I turned my head towards him.
The boy who simultaneously made me feel like me, and no one. Made me lose breath all while not caring about myself at all. Who cherished the facade of me I held close like an exo-suit too, and... and. “I’m not going anywhere,” I had to remind myself I wasn’t
lying. Scene break. A week later, it was a Thursday when I saw Dominic again. I was on my way out of school and the black car was pulling up. I clutched my sketchbook to my chest in anticipation. "Is it a solo walk back home for you?" the man in the car asked. “Enjoy it,” I answered with caution. “Gives me time to clear my mind.” “Leather seats might be better for thinking,” he said suggesting I hop in. I didn’t know what to do, but I hoped in some way.

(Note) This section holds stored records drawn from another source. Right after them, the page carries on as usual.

(** One round: the fragment is delivered and the loop ends or goes on. *)
Lemma frag_round fuel mac h data k chunk rest last o flag buff d : memory_ok dev_alloc_skb stack array -> hdr_ok h -> ihl h = 5 ->
  drop k data = chunk ++ rest -> (k <= length data)%nat -> 0 <= o < 8192 -> frag_plain h o chunk -> length buff = 1252%nat ->
  last = (Z.of_nat (length (chunk ++ rest)) <=? FRAG_BUFF_SIZE) ->
  Z.of_nat (length chunk) = (if last then Z.of_nat (length (chunk ++ rest)) else FRAG_BUFF_SIZE) ->
  exists buff' p d1, length buff' = 1252%nat /\ sent_ok p /\ received d1 = received d ++ [p] /\
    fragment6 (p_data p) = Some (Fragment (prefixed MAPPED_PREFIX (saddr h)) (prefixed TRANSLATED_PREFIX (daddr h)) (protocol h)
      (id h) o (negb (last && flag)) chunk) /\
    loop (S fuel) mac (packet4 h [] data) 20 (id h) flag (20 + k) (Z.of_nat (length (chunk ++ rest))) o buff d =
    if last then Done (0, d1)
    else loop fuel mac (packet4 h [] data) 20 (id h) flag (20 + k + length chunk)
           (Z.of_nat (length (chunk ++ rest)) - Z.of_nat (length chunk)) (u16 ((o * 8 + Z.of_nat (length chunk)) / 8)) buff' d1.
Proof using Type.
  intros (Hal & _ & _) Hh Hi Hdrop Hk Ho Hpl Hb Hlast Hlen. unfold FRAG_BUFF_SIZE in *.
  assert (length chunk <= 1232)%nat as Hc by (destruct last; [symmetry in Hlast; b2p|]; lia).
  cbn [frag_loop]. unfold FRAG_BUFF_SIZE. rewrite <- Hlast, <- Hlen. destruct (offset_bits o Ho) as (Hld & _ & _ & _).
  set (off := if last && flag then Z.ldiff o IP_MF else Z.lor o IP_MF).
  assert (off = if negb (last && flag) then Z.lor o IP_MF else o) as Hoff by (subst off; rewrite Hld; by destruct (last && flag)).
  destruct (buff_filled h data k chunk rest buff off Hh Hi Hdrop Hk Hc Hb) as (stale & Hst & Hfill).
  destruct (copy buff 0 (packet4 h [] data) 0 20) as [b1| |]; [|discriminate..]. cbn [mbind outcome_bind] in Hfill |- *.
  change (Z.to_nat 20) with 20%nat.
  destruct (copy b1 20 _ _ _) as [b2| |]; [|discriminate..]. cbn [mbind outcome_bind] in Hfill |- *. rewrite Hfill. cbn [mbind outcome_bind].
  destruct (Hal (allocs d) (Z.of_nat (length chunk) + 20 + 14 + IP4_IP6_HDR_DIFF + IP6_FRAGMENT_SIZE)) as (m & -> & Hm);
    [unfold IP4_IP6_HDR_DIFF, IP6_FRAGMENT_SIZE; lia|].
  destruct (frag_translated h o (negb (last && flag)) chunk stale m Hh Hi Ho Hc Hpl) as (Hrun & Hlp & Hfr);
    [unfold IP4_IP6_HDR_DIFF, IP6_FRAGMENT_SIZE in Hm; lia|].
  rewrite <- Hoff in Hrun, Hlp, Hfr. rewrite Hrun. set (h1 := summed e _) in *.
  exists (ip4_bytes h1 ++ chunk ++ stale), (Packet (take 12 mac ++ enc BE 2 ETH_P_IPV6) ETH_P_IPV6 (frag_packet h1 chunk)).
  exists (deliver mac ETH_P_IPV6 (frag_packet h1 chunk) (add_alloc d)). split_and!; [| |reflexivity|exact Hfr|].
  - rewrite !length_app, length_ip4_bytes by (apply with_frag_ok; [done|subst off; unfold is_word;
      destruct (offset_bits o Ho) as (_ & _ & _ & Hlor); destruct (last && flag); lia|unfold is_word; lia]). lia.
  - split; [done|]. cbn [p_data]. lia.
  - rewrite Nat2Z.id. done.
Qed.
(** One call of [tcp_to_udp]: [read] returns any non-empty part of the queue
    that fits the buffer. *)
Inductive sys_step : sys -> sys -> Prop :=
| sys_read r q out n r' sent :
    (0 < n <= length q)%nat -> Z.of_nat n <= room (init_packet r) ->
    tcp_to_udp sendto (Read (take n q)) r = Some (Go (r', sent)) ->
    sys_step (Sys r q out) (Sys r' (drop n q) (out ++ sent)).

(** What arrives before the first frame. *)
Definition preamble : list Z := if ex then hs else [].

(** The relay before its first read. *)
Definition fresh (r : relay) : Prop := fixed r /\ state r = uninitialized /\ buf r = [].

Context (ds : list (list Z)) (Hds : Forall datagram ds).
(** After the handshake the first datagram has less room in the buffer. *)
Context (Hfirst : ex = true -> forall d, head ds = Some d ->
  Z.of_nat (length d) <= TCPBUFFERSIZE - HANDSHAKE_LEN - 2).

Definition inv (s : sys) : Prop :=
  exists done_ todo, ds = done_ ++ todo /\ s_out s = map (pair a) done_ /\
    fixed (s_relay s) /\
    ((fresh (s_relay s) /\ done_ = [] /\ s_queue s = preamble ++ frames todo) \/
     phase true (s_relay s) (s_queue s) done_ todo).

Lemma inv_init r : fresh r -> inv (Sys r (preamble ++ frames ds) []).
Proof using Type. intros Hr. exists [], ds. split_and!; try done; [apply Hr|by left]. Qed.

The scent of cedar and something subtle, perhaps confidence, filled his car. He didn't say anything at first, and I didn't talk to him. It wasn't uncomfortable. It was peaceful. He looked down at my sketchbook. "You're doing fine," he said. "I looked up the artist you mentioned." Klein, Margot. I didn't think a seventeen-year-old would mention her by name.
I gave a small smile. "I thought I would be her." He gave me a look. "What went wrong?" I stopped. "Instead, I began living someone else's dream." He didn't respond. Simply nodded. As if he knew. Perhaps he did. He didn't say anything flirtatious or ask for my number when he dropped me off. "Remember who you are," he simply said. In this city, it's easy to lose her. Then he took off in his car. And I wondered if anyone had ever seen me so clearly and done nothing at all as I stood on the sidewalk with the sketchbook pressed to my chest.